Work order >> For this exercise, copy out each line of the material below that includes "computePartial".

▼

(* ===== verification/PorcupineTheorems.v ===== *)
(** * What the linearizability checker guarantees *)
From stdpp Require Import pretty.
From S2P Require Import Prelude Bitset Porcupine PorcupineList PorcupineSearch PorcupineHistory PorcupineOps.
From S2P Require Import PorcupineParallel KVModel KVModelProofs.
Import Checker.

(** ** Bitsets and the linked list *)

(** C36: On bitsets for [n] operations the bit operations are those of a finite set: every position below [n] is in
    range, [set] adds exactly its position and [clear] removes exactly it, [get] reads membership, the words
    stay within 64 bits, two bitsets of the same length are [equals] exactly when they have the same members, and
    [popcnt] counts the members. *)
Theorem bitset_is_a_set n b pos :
  Bitset.wf n b → 0 ≤ pos < n →
  (∃ b', Bitset.set b pos = Some b' ∧ Bitset.wf n b' ∧ ∀ q, 0 ≤ q → Bitset.bit b' q = (q =? pos) || Bitset.bit b q) ∧
  (∃ b', Bitset.clear b pos = Some b' ∧ Bitset.wf n b' ∧ ∀ q, 0 ≤ q → Bitset.bit b' q = negb (q =? pos) && Bitset.bit b q) ∧
  Bitset.get b pos = Some (Bitset.bit b pos) ∧
  (∀ b', Bitset.wf n b' → length b' = length b →
     Bitset.equals b b' = true ↔ ∀ q, 0 ≤ q → Bitset.bit b q = Bitset.bit b' q) ∧
  Bitset.popcnt b = uint (zlen (filter (λ i, Bitset.bit b i = true) (zrange 0 (64 * zlen b)))).
Proof.
  intros Hb Hp. split_and!.
  - destruct (Bitset.set_spec n b pos Hb Hp) as (b' & ? & ? & _ & ?). eauto.
  - destruct (Bitset.clear_spec n b pos Hb Hp) as (b' & ? & ? & _ & ?). eauto.
  - by apply (Bitset.get_spec n).
  - intros b' Hb' Hl. rewrite Bitset.equals_eq. split; [by intros ->|]. by apply (Bitset.bits_eq n n).
  - unfold Bitset.popcnt. by rewrite Bitset.count_bits.
Qed.

Lemma bitset_is_a_set_witness : Bitset.get (Bitset.newBitset 70) 65 = Some (Bitset.bit (Bitset.newBitset 70) 65).
Proof. apply (bitset_is_a_set 70); [apply Bitset.newBitset_wf; lia|lia]. Defined.

(** Taking a call and its return out of the linked list leaves the other nodes linked in their order, whether
    the two are next to each other or not, and [unlift] restores every node exactly as it was. *)
Theorem lift_unlift {Inp Out} (h : list (node Inp Out)) hd l1 e l2 m l3 n :
  NoDup (hd :: l1 ++ e :: l2 ++ m :: l3) → seg h None (hd :: l1 ++ e :: l2 ++ m :: l3) None →
  h !! e = Some n → nmatch n = Some m →
  ∃ h', lift e h = Some h' ∧ seg h' None (hd :: l1 ++ l2 ++ l3) None ∧ unlift e h' = Some h.
Proof. intros Hnd Hs Hn Hm. destruct (lift_spec h hd l1 e l2 m l3 n) as (h' & ? & ? & ? & _); eauto. Qed.

Definition twoNodes : list (node nat nat) :=
  [mkNode (Some (inr 1%nat)) None 0 None (Some 1%nat); mkNode (Some (inl 1%nat)) (Some 0%nat) 0 (Some 0%nat) (Some 2%nat);
   mkNode None None (-1) (Some 1%nat) None].
Lemma lift_unlift_witness : ∃ h', lift 1%nat twoNodes = Some h' ∧ seg h' None [2%nat] None ∧ unlift 1%nat h' = Some twoNodes.
Proof.
  apply (lift_unlift twoNodes 2%nat [] 1%nat [] 0%nat [] (mkNode (Some (inl 1%nat)) (Some 0%nat) 0 (Some 0%nat) (Some 2%nat))).
  - repeat constructor; set_solver.
  - simpl. eauto 15.
  - done.
  - done.
Defined.

(** ** One history *)
Section single.
Context {Inp Out St : Type} `{SortByTime} (model : Full Inp Out St).

(** C14: For a complete history the search of [checkSingle] (not killed) ends after finitely many iterations
    without a run-time panic, and returns true exactly when the history is linearizable: the bitset, the cache
    of visited configurations and the backtracking over the linked list neither lose nor invent a linearization. *)
Theorem checkSingle_correct (history : list (Operation Inp Out)) (computePartial : bool) :
  (∀ s s', Equal model s s' = true → s = s') → complete history →
  ∃ b r N, (∀ fuel, (N ≤ fuel)%nat →
      checkSingle model fuel (makeEntries history) computePartial (λ _, false) = Some (b, r)) ∧
    (b = true ↔ linearizable model history).
Proof.
  intros Heq Hc. destruct (single_decides model history computePartial Heq Hc) as (b & sq & lg & N & ? & _ & ?).
  by exists b, (sq, lg), N.
Qed.
End single.

Section check.
Context {Inp Out St : Type} `{MapOrder} `{SortByTime} `{EqDecision St} `{Sprint Inp} `{Sprint Out} `{Sprint St}.
Context (model : Model Inp Out St).
Abbreviation parts history := (Partition (fillDefault model) history).
Definition equal_sound : Prop := ∀ eq, mEqual model = Some eq → ∀ s s', eq s s' = true → s = s'.

Lemma equal_fillDefault : equal_sound → ∀ s s', Equal (fillDefault model) s s' = true → s = s'.
Proof.
  unfold equal_sound, fillDefault. simpl. destruct (mEqual model) as [eq|]; simpl; [intros He; by apply He|].
  intros _ s s'. unfold ShallowEqual. apply bool_decide_eq_true.
Qed.

(** Whatever the order in which partitions finish and whether or not the timer fires, an [Ok] of
    [checkOperations] means that every partition is linearizable, [Illegal] that some partition is not, and
    [Unknown] is only returned when there is a timeout. *)
Theorem checkOperations_verdict history :
  equal_sound → Forall complete (parts history) →
  ∃ N, ∀ fuel verbose timeout kill sigs res info, (N ≤ fuel)%nat →
    checkOperations model fuel history verbose timeout kill sigs = Some (res, info) →
    match res with
    | Ok => ∀ sub, sub ∈ parts history → linearizable (fillDefault model) sub
    | Illegal => ∃ sub, sub ∈ parts history ∧ ~ linearizable (fillDefault model) sub
    | Unknown => 0 < timeout
    end.
Proof.
  intros Heq Hc. destruct (parts_decide (fillDefault model) (equal_fillDefault Heq) _ true Hc) as [N1 Hd1].
  destruct (parts_decide (fillDefault model) (equal_fillDefault Heq) _ false Hc) as [N2 Hd2].
  exists (N1 `max` N2)%nat. intros fuel verbose timeout kill sigs res info Hfuel Hrun.
  eapply (parallel_verdict (fillDefault model) (parts history)); [|exact Hrun]. intros sub Hsub.
  destruct verbose; [destruct (Hd1 fuel ltac:(lia) sub Hsub) as (b & sq & lg & ? & _ & ?)
                    |destruct (Hd2 fuel ltac:(lia) sub Hsub) as (b & sq & lg & ? & _ & ?)]; by exists b, (sq, lg).
Qed.

Lemma decide_all history :
  equal_sound → Forall complete (parts history) → parts history ≠ [] →
  ∃ N, ∀ fuel kill order, (N ≤ fuel)%nat → order ≡ₚ seq 0 (length (parts history)) →
    ∃ ok, CheckOperations model fuel history kill (Done <$> order) = Some ok ∧
      (ok = true ↔ ∀ sub, sub ∈ parts history → linearizable (fillDefault model) sub).
Proof.
  intros Heq Hc Hne. destruct (parts_decide (fillDefault model) (equal_fillDefault Heq) _ false Hc) as [N Hdec].
  exists N. intros fuel kill order Hfuel Hp. specialize (Hdec fuel Hfuel).
  destruct (parallel_total (fillDefault model) (parts history) fuel 0 kill order) as (res & info & Hrun & Hu); [|done|done|].
  { intros sub Hsub. destruct (Hdec sub Hsub) as (b & sq & lg & -> & _). by eexists. }
  unfold CheckOperations, checkOperations. rewrite Hrun. simpl. eexists. split; [done|].
  pose proof (parallel_verdict (fillDefault model) (parts history) fuel false 0 kill (Done <$> order) res info) as Hv.
  specialize (Hv ltac:(intros sub Hsub; destruct (Hdec sub Hsub) as (b & sq & lg & ? & _ & ?); by exists b, (sq, lg)) Hrun).
  rewrite bool_decide_eq_true. destruct res; [done| |]; [naive_solver|].
  split; [done|]. intros Hall. destruct Hv as (sub & Hsub & Hno). exfalso. auto.
Qed.

(** Without a timeout, with at least one partition, [CheckOperations] returns once all partitions have
    finished, in whatever order, and returns true exactly when every partition is linearizable. *)
Theorem CheckOperations_decides history :
  equal_sound → Forall complete (parts history) → parts history ≠ [] →
  ∃ N, ∀ fuel kill order, (N ≤ fuel)%nat → order ≡ₚ seq 0 (length (parts history)) →
    ∃ ok, CheckOperations model fuel history kill (Done <$> order) = Some ok ∧
      (ok = true ↔ ∀ sub, sub ∈ parts history → linearizable (fillDefault model) sub).
Proof. apply decide_all. Qed.

(** The partial linearizations a verbose check collects are sequences the model accepts, so that
    [computeVisualizationData] on its result does not panic. *)
Theorem verbose_result_can_be_drawn sort_partials history :
  (∀ l, sort_partials l ≡ₚ l) → equal_sound → Forall complete (parts history) → parts history ≠ [] →
  ∃ N, ∀ fuel kill order, (N ≤ fuel)%nat → order ≡ₚ seq 0 (length (parts history)) →
    ∃ res info data, CheckOperationsVerbose model fuel history 0 kill (Done <$> order) = Some (res, info) ∧
      computeVisualizationData sort_partials model info = Some data.
Proof.
  intros Hsort Heq Hc Hne. destruct (parts_decide (fillDefault model) (equal_fillDefault Heq) _ true Hc) as [N Hdec].
  exists N. intros fuel kill order Hfuel Hp.
  destruct (parallel_verbose (fillDefault model) (parts history) fuel kill order) as (res & partials & Hrun & Hps); [|done|done|].
  { intros sub Hsub. destruct (Hdec fuel Hfuel sub Hsub) as (b & sq & lg & ? & ? & _). eauto. }
  unfold CheckOperationsVerbose, checkOperations. rewrite Hrun. exists res, (mkInfo (makeEntries <$> parts history) partials).
  unfold computeVisualizationData. cbn [Checker.history partialLinearizations]. rewrite length_fmap.
  edestruct (mapM_build (λ partition, hist ← (makeEntries <$> parts history) !! partition; ps ← partials !! partition;
    visualPartition sort_partials (fillDefault model) hist ps) (λ _ _, True) (seq 0 (length (parts history)))) as (data & Hd & _).
  { intros i Hi%elem_of_seq. destruct (lookup_lt_is_Some_2 (parts history) i) as [sub Hsub]; [lia|].
    rewrite list_lookup_fmap, Hsub. simpl.
    destruct (Forall2_lookup_l _ _ _ i i Hps) as (ps & Hpi & Hleg); [apply lookup_seq_lt; lia|]. rewrite Hpi. simpl.
    destruct (visualPartition_total (fillDefault model) sort_partials Hsort sub ps) as [d Hd]; [|by apply Hleg|by exists d].
    rewrite Forall_forall in Hc. apply Hc. by eapply list_elem_of_lookup_2. }
  exists data. split; [done|exact Hd].
Qed.
End check.

(** ** The key/value model *)
Section kv.
Context `{MapOrder} `{SortByTime} `{Sprint KvInput} `{Sprint KvOutput} `{Sprint string} `{Sprint (gmap string string)}.

(** C30: Splitting a history of the key/value store by key is sound and complete, as the model's partition function
    must be: the history is linearizable for the store exactly when the operations of every key are linearizable
    for the value of that key alone. *)
Theorem kv_partition_local (history : list KvOperation) :
  Forall (λ o, Call o ≤ Return o) history →
  linearizable (fillDefault MapSpec.Model) history ↔
  ∀ sub, sub ∈ KvModel.Partition history → linearizable (fillDefault KvModel.KvModel) sub.
Proof. apply partition_local. Qed.

(** C13: [CheckOperations] with the key/value model decides linearizability of the store: on a complete, nonempty
    history it returns, for every order in which the keys' searches finish, and returns true exactly when some order
    of all operations is a correct run of the store that respects real time. *)
Theorem kv_check_decides (history : list KvOperation) :
  complete history → history ≠ [] →
  ∃ N, ∀ fuel kill order, (N ≤ fuel)%nat → order ≡ₚ seq 0 (length (KvModel.Partition history)) →
    ∃ ok, CheckOperations KvModel.KvModel fuel history kill (Done <$> order) = Some ok ∧
      (ok = true ↔ linearizable (fillDefault MapSpec.Model) history).
Proof.
  intros [Hcr Hsz] Hne. destruct (Partition_spec history) as (keys & Hk & _ & _ & Hkeys).
  destruct (decide_all KvModel.KvModel history) as [N HN]; [done| | |].
  - simpl. rewrite Hk. apply Forall_fmap, Forall_forall. intros k _. unfold compose, complete, on_key. split.
    + apply Forall_forall. intros o [_ Ho]%list_elem_of_filter. rewrite Forall_forall in Hcr. auto.
    + pose proof (length_filter (λ o, key_of o = k) history). lia.
  - simpl. rewrite Hk. destruct history as [|o history]; [done|].
    assert (key_of o ∈ keys) as Hin by (apply Hkeys; left). destruct keys; [by apply elem_of_nil in Hin|done].
  - exists N. intros fuel kill order Hfuel Hp. destruct (HN fuel kill order Hfuel Hp) as (ok & Hok & Hiff).
    exists ok. split; [done|]. rewrite Hiff. symmetry. by apply partition_local.
Qed.
(* ===== verification/Graph.v ===== *)
(** * Reachability and depth-first search

    What the crawlers of [lab0] and the type checker of [labgob] share: a graph given by its successor
    lists, reachability in it, sets closed under successors, and the recursive search that marks a
    node before it visits the successors. *)
From S2P Require Import Prelude.


(** ** Loops *)

(** A loop over [xs] whose body may fail. *)
Fixpoint range_loop {B St} (body : B → St → option St) (xs : list B) (st : St) : option St :=
  match xs with
  | [] => Some st
  | x :: xs' => st' ← body x st; range_loop body xs' st'
  end.

Lemma range_loop_app {B St} (body : B → St → option St) xs ys st :
  range_loop body (xs ++ ys) st = range_loop body xs st ≫= range_loop body ys.
Proof.
  revert st. induction xs as [|x xs IH]; intros st; simpl; [done|].
  destruct (body x st); simpl; [apply IH|done].
Qed.

Lemma range_loop_ext {B St} (f g : B → St → option St) xs st :
  (∀ x st, f x st = g x st) → range_loop f xs st = range_loop g xs st.
Proof.
  intros Heq. revert st. induction xs as [|x xs IH]; intros st; simpl; [done|].
  rewrite Heq. destruct (g x st); simpl; [apply IH|done].
Qed.

(** What the body keeps when it succeeds, the loop keeps. *)
Lemma range_loop_keeps {B St} (body : B → St → option St) (P : St → Prop) (xs : list B) st st' :
  (∀ x st st', x ∈ xs → P st → body x st = Some st' → P st') →
  P st → range_loop body xs st = Some st' → P st'.
Proof.
  revert st. induction xs as [|x xs IH]; intros st Hstep HP Hrun; simpl in Hrun; [by simplify_eq|].
  apply bind_Some in Hrun as (st1 & H1 & H2). apply (IH st1); [|by eapply Hstep; [left|..]|done].
  intros y st2 st3 Hy. apply Hstep. by right.
Qed.

(** Splitting a counting loop. *)
Lemma zrange_app a b c : a ≤ b ≤ c → zrange a c = zrange a b ++ zrange b c.
Proof.
  intros Hb. unfold zrange. replace (c - a) with ((b - a) + (c - b)) by lia.
  rewrite seqZ_app by lia. do 2 f_equal. lia.
Qed.

(** A counting loop with an invariant. *)
Lemma range_loop_zrange {St} (body : Z → St → option St) (P : Z → St → Prop) k st :
  0 ≤ k → P 0 st →
  (∀ i st, 0 ≤ i < k → P i st → ∃ st', body i st = Some st' ∧ P (i + 1) st') →
  ∃ st', range_loop body (zrange 0 k) st = Some st' ∧ P k st'.
Proof.
  intros Hk H0 Hstep.
  cut (∀ m, 0 ≤ m → m ≤ k → ∃ st', range_loop body (zrange 0 m) st = Some st' ∧ P m st').
  { intros Hcut. by apply Hcut. }
  apply (natlike_ind (λ m, m ≤ k → ∃ st', range_loop body (zrange 0 m) st = Some st' ∧ P m st')).
  - intros _. exists st. by rewrite zrange_nil.
  - intros m Hm IH Hle. destruct IH as (st1 & H1 & HP1); [lia|].
    destruct (Hstep m st1) as (st2 & H2 & HP2); [lia|done|].
    exists st2. unfold Z.succ. rewrite zrange_snoc, range_loop_app, H1 by lia. simpl. by rewrite H2.
Qed.

(** A counting loop that succeeded, with an invariant. *)
Lemma range_loop_counts {St} (body : Z → St → option St) (P : Z → St → Prop) k st st' :
  0 ≤ k → P 0 st →
  (∀ i st st', 0 ≤ i < k → P i st → body i st = Some st' → P (i + 1) st') →
  range_loop body (zrange 0 k) st = Some st' → P k st'.
Proof.
  intros Hk H0 Hstep. revert st'.
  cut (∀ m, 0 ≤ m → m ≤ k → ∀ st', range_loop body (zrange 0 m) st = Some st' → P m st').
  { intros Hcut. by apply Hcut. }
  apply (natlike_ind (λ m, m ≤ k → ∀ st', range_loop body (zrange 0 m) st = Some st' → P m st')).
  - intros _ st'. rewrite zrange_nil by lia. simpl. by intros [= <-].
  - intros m Hm IH Hle st'. unfold Z.succ. rewrite zrange_snoc, range_loop_app by lia.
    intros (st1 & H1 & H2)%bind_Some. simpl in H2. apply bind_Some in H2 as (st2 & H2 & [= <-]).
    apply (Hstep m st1); [lia| |done]. apply IH; [lia|done].
Qed.

(** ** Graphs *)

Section graph.
Context {A : Type} `{Countable A}.
Variable succ : A → list A.

(** [y] is a successor of [x]; reachability is the reflexive-transitive closure. *)
Definition edge (x y : A) : Prop := y ∈ succ x.
Definition reaches : A → A → Prop := rtc edge.

(** A set that contains the successors of its members. *)
Definition closed (X : gset A) : Prop := ∀ x y, x ∈ X → y ∈ succ x → y ∈ X.

(** The search: the marked nodes and the order in which they were marked.  [None]: out of fuel. *)
Fixpoint dfs (fuel : nat) (x : A) (st : gset A * list A) : option (gset A * list A) :=
  match fuel with
  | O => None
  | S fuel' =>
      if decide (x ∈ st.1) then Some st
      else range_loop (dfs fuel') (succ x) ({[x]} ∪ st.1, st.2 ++ [x])
  end.

Lemma closed_reaches X x y : closed X → x ∈ X → reaches x y → y ∈ X.
Proof. intros Hc Hx Hr. induction Hr as [|x y z Hxy _ IH]; [done|]. eauto. Qed.

Lemma closed_empty : closed ∅.
Proof. intros x y Hx. set_solver. Qed.

(** A closed set of reachable nodes that contains the root holds exactly what the root reaches. *)
Lemma closed_is_reach X x :
  closed X → x ∈ X → (∀ y, y ∈ X → reaches x y) → ∀ y, y ∈ X ↔ reaches x y.
Proof. intros Hc Hx Hr y. split; [apply Hr|by apply closed_reaches]. Qed.

(** ** What a search does

    Between two states of a search started at one of [roots]: the new nodes are marked in the order
    of the log, once each, are reachable from the roots and have their successors marked. *)
Record searched (roots : list A) (st st' : gset A * list A) (new : list A) : Prop := {
  se_log : st'.2 = st.2 ++ new;
  se_marked : st'.1 = st.1 ∪ list_to_set new;
  se_nodup : NoDup new;
  se_fresh : ∀ y, y ∈ new → y ∉ st.1;
  se_reach : ∀ y, y ∈ new → ∃ r, r ∈ roots ∧ reaches r y;
  se_succ : ∀ y z, y ∈ new → z ∈ succ y → z ∈ st'.1;
  se_roots : ∀ r, r ∈ roots → r ∈ st'.1
}.

Lemma searched_nil st : searched [] st st [].
Proof. split; [by rewrite app_nil_r|set_solver|apply NoDup_nil_2|set_solver..]. Qed.

Lemma searched_seen x st : x ∈ st.1 → searched [x] st st [].
Proof. intros Hx. split; [by rewrite app_nil_r|set_solver|apply NoDup_nil_2|set_solver..]. Qed.

Lemma searched_app x xs st st1 st2 n1 n2 :
  searched [x] st st1 n1 → searched xs st1 st2 n2 → searched (x :: xs) st st2 (n1 ++ n2).
Proof.
  intros [Hl1 Hm1 Hn1 Hf1 Hr1 Hs1 Ho1] [Hl2 Hm2 Hn2 Hf2 Hr2 Hs2 Ho2].
  split.
  - by rewrite Hl2, Hl1, (assoc_L (++)).
  - rewrite Hm2, Hm1. set_solver.
  - apply NoDup_app. split_and!; [done| |done]. intros y Hy1 Hy2. apply (Hf2 y Hy2). set_solver.
  - intros y [Hy|Hy]%elem_of_app; [by apply Hf1|]. specialize (Hf2 y Hy). set_solver.
  - intros y [Hy|Hy]%elem_of_app; [destruct (Hr1 y Hy) as (r & ? & ?)|destruct (Hr2 y Hy) as (r & ? & ?)];
      exists r; set_solver.
  - intros y z [Hy|Hy]%elem_of_app Hz; [specialize (Hs1 y z Hy Hz)|specialize (Hs2 y z Hy Hz)]; set_solver.
  - intros r [->|Hr]%elem_of_cons; [specialize (Ho1 x)|specialize (Ho2 r Hr)]; set_solver.
Qed.

Lemma searched_node x st st' new :
  x ∉ st.1 → searched (succ x) ({[x]} ∪ st.1, st.2 ++ [x]) st' new →
  searched [x] st st' (x :: new).
Proof.
  intros Hx [Hl Hm Hn Hf Hr Hs Ho]. simpl in *. split.
  - rewrite Hl. by rewrite <-(assoc_L (++)).
  - rewrite Hm. set_solver.
  - apply NoDup_cons. split; [|done]. intros Hin. specialize (Hf x Hin). set_solver.
  - intros y [->|Hy]%elem_of_cons; [done|]. specialize (Hf y Hy). set_solver.
  - intros y Hy. exists x. split; [set_solver|]. apply elem_of_cons in Hy as [->|Hy]; [apply rtc_refl|].
    destruct (Hr y Hy) as (r & Hrx & Hry). by eapply rtc_l.
  - intros y z [->|Hy]%elem_of_cons Hz; [by apply Ho|by eapply Hs].
  - set_solver.
Qed.

Lemma dfs_searched fuel x st st' :
  dfs fuel x st = Some st' → ∃ new, searched [x] st st' new.
Proof.
  revert x st st'. induction fuel as [|fuel IH]; intros x st st' Hd; [done|].
  simpl in Hd. case_decide as Hx; [simplify_eq; exists []; by apply searched_seen|].
  assert (Hloop : ∀ xs st st', range_loop (dfs fuel) xs st = Some st' → ∃ new, searched xs st st' new).
  { clear -IH. intros xs. induction xs as [|y xs IHxs]; intros st st' Hl; simpl in Hl.
    - simplify_eq. exists []. apply searched_nil.
    - apply bind_Some in Hl as (st1 & H1 & H2). destruct (IH _ _ _ H1) as [n1 Hn1].
      destruct (IHxs _ _ H2) as [n2 Hn2]. eexists. by eapply searched_app. }
  destruct (Hloop _ _ _ Hd) as [new Hnew]. eexists. by apply searched_node.
Qed.

(** ** The search returns

    One unit of fuel per unmarked node of a finite closed set that contains the root, and one more,
    is enough: every call below a new node has one unmarked node less. *)
Definition unmarked (U : gset A) (st : gset A * list A) : nat := size (U ∖ st.1).

Lemma unmarked_mono U (st st' : gset A * list A) : st.1 ⊆ st'.1 → (unmarked U st' ≤ unmarked U st)%nat.
Proof. intros Hs. apply subseteq_size. set_solver. Qed.

Lemma unmarked_node U x (st : gset A * list A) l :
  x ∈ U → x ∉ st.1 → (unmarked U ({[x]} ∪ st.1, l) < unmarked U st)%nat.
Proof. intros HU Hx. apply subset_size. set_solver. Qed.

Lemma dfs_returns U fuel x st :
  closed U → x ∈ U → (unmarked U st < fuel)%nat → ∃ st', dfs fuel x st = Some st'.
Proof.
  intros Hc. revert x st. induction fuel as [|fuel IH]; intros x st Hx Hf; [lia|].
  simpl. case_decide as Hm; [by eexists|].
  assert (Hloop : ∀ xs st, (∀ y, y ∈ xs → y ∈ U) → (unmarked U st < fuel)%nat →
    ∃ st', range_loop (dfs fuel) xs st = Some st').
  { clear -IH. intros xs. induction xs as [|y xs IHxs]; intros st HU Hf; [by eexists|].
    destruct (IH y st) as [st1 H1]; [set_solver|done|]. simpl. rewrite H1. simpl.
    destruct (dfs_searched _ _ _ _ H1) as [new Hn]. apply IHxs; [set_solver|].
    enough (unmarked U st1 ≤ unmarked U st)%nat by lia.
    apply unmarked_mono. rewrite (se_marked _ _ _ _ Hn). set_solver. }
  apply Hloop; [intros y Hy; by eapply Hc|].
  pose proof (unmarked_node U x st (st.2 ++ [x]) Hx Hm). lia.
Qed.

(** From a closed set of marked nodes a search marks exactly what its root reaches, and the set is
    closed again. *)
Lemma searched_reach x st st' new :
  closed st.1 → searched [x] st st' new → ∀ y, y ∈ st'.1 ↔ y ∈ st.1 ∨ reaches x y.
Proof.
  intros Hc [Hl Hm Hn Hf Hr Hs Ho] y. split.
  - rewrite Hm. intros [Hy|Hy]%elem_of_union; [by left|right].
    destruct (Hr y) as (r & ->%list_elem_of_singleton & ?); [set_solver|done].
  - assert (Hc' : closed st'.1).
    { intros z w Hz Hw. rewrite Hm in Hz. apply elem_of_union in Hz as [Hz|Hz]; [|set_solver].
      rewrite Hm. specialize (Hc z w Hz Hw). set_solver. }
    intros [Hy|Hy]; [set_solver|]. eapply closed_reaches; [done| |exact Hy]. set_solver.
Qed.

Lemma searched_closed x st st' new : closed st.1 → searched [x] st st' new → closed st'.1.
Proof.
  intros Hc Hs y z Hy Hz. pose proof (searched_reach x st st' new Hc Hs) as Hr.
  apply Hr. apply Hr in Hy as [Hy|Hy]; [left; by eapply Hc|right; by eapply rtc_r].
Qed.

End graph.

Section budget.
Context {A : Type} `{Countable A}.

(** What is left to pay when every unmarked node of [U] costs [cost]. *)
Definition budget (cost : A → nat) (U seen : gset A) : nat := sum_list_with cost (elements (U ∖ seen)).

Lemma budget_mark cost (U seen : gset A) x :
  x ∈ U → x ∉ seen → budget cost U seen = (cost x + budget cost U ({[x]} ∪ seen))%nat.
Proof.
  intros HU Hx. unfold budget.
  assert (Heq : U ∖ seen = {[x]} ∪ U ∖ ({[x]} ∪ seen)).
  { apply set_eq. intros y. destruct (decide (y = x)); set_solver. }
  rewrite Heq, elements_union_singleton by set_solver. done.
Qed.

Lemma budget_same cost (U seen : gset A) x : x ∈ seen → budget cost U ({[x]} ∪ seen) = budget cost U seen.
Proof. intros Hx. unfold budget. f_equal. f_equal. set_solver. Qed.

End budget.

Lemma sum_list_with_insert {B} (f : B → nat) l i x y :
  l !! i = Some x → (sum_list_with f (<[i := y]> l) + f x = sum_list_with f l + f y)%nat.
Proof.
  intros Hi. assert (Hlt : (i < length l)%nat) by by apply lookup_lt_Some in Hi.
  rewrite insert_take_drop by done. rewrite <-(take_drop_middle l i x) at 3 by done.
  rewrite !sum_list_with_app. simpl. lia.
Qed.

▲

Answer below >>
Theorem checkSingle_correct (history : list (Operation Inp Out)) (computePartial : bool) :
      checkSingle model fuel (makeEntries history) computePartial (λ _, false) = Some (b, r)) ∧
  intros Heq Hc. destruct (single_decides model history computePartial Heq Hc) as (b & sq & lg & N & ? & _ & ?).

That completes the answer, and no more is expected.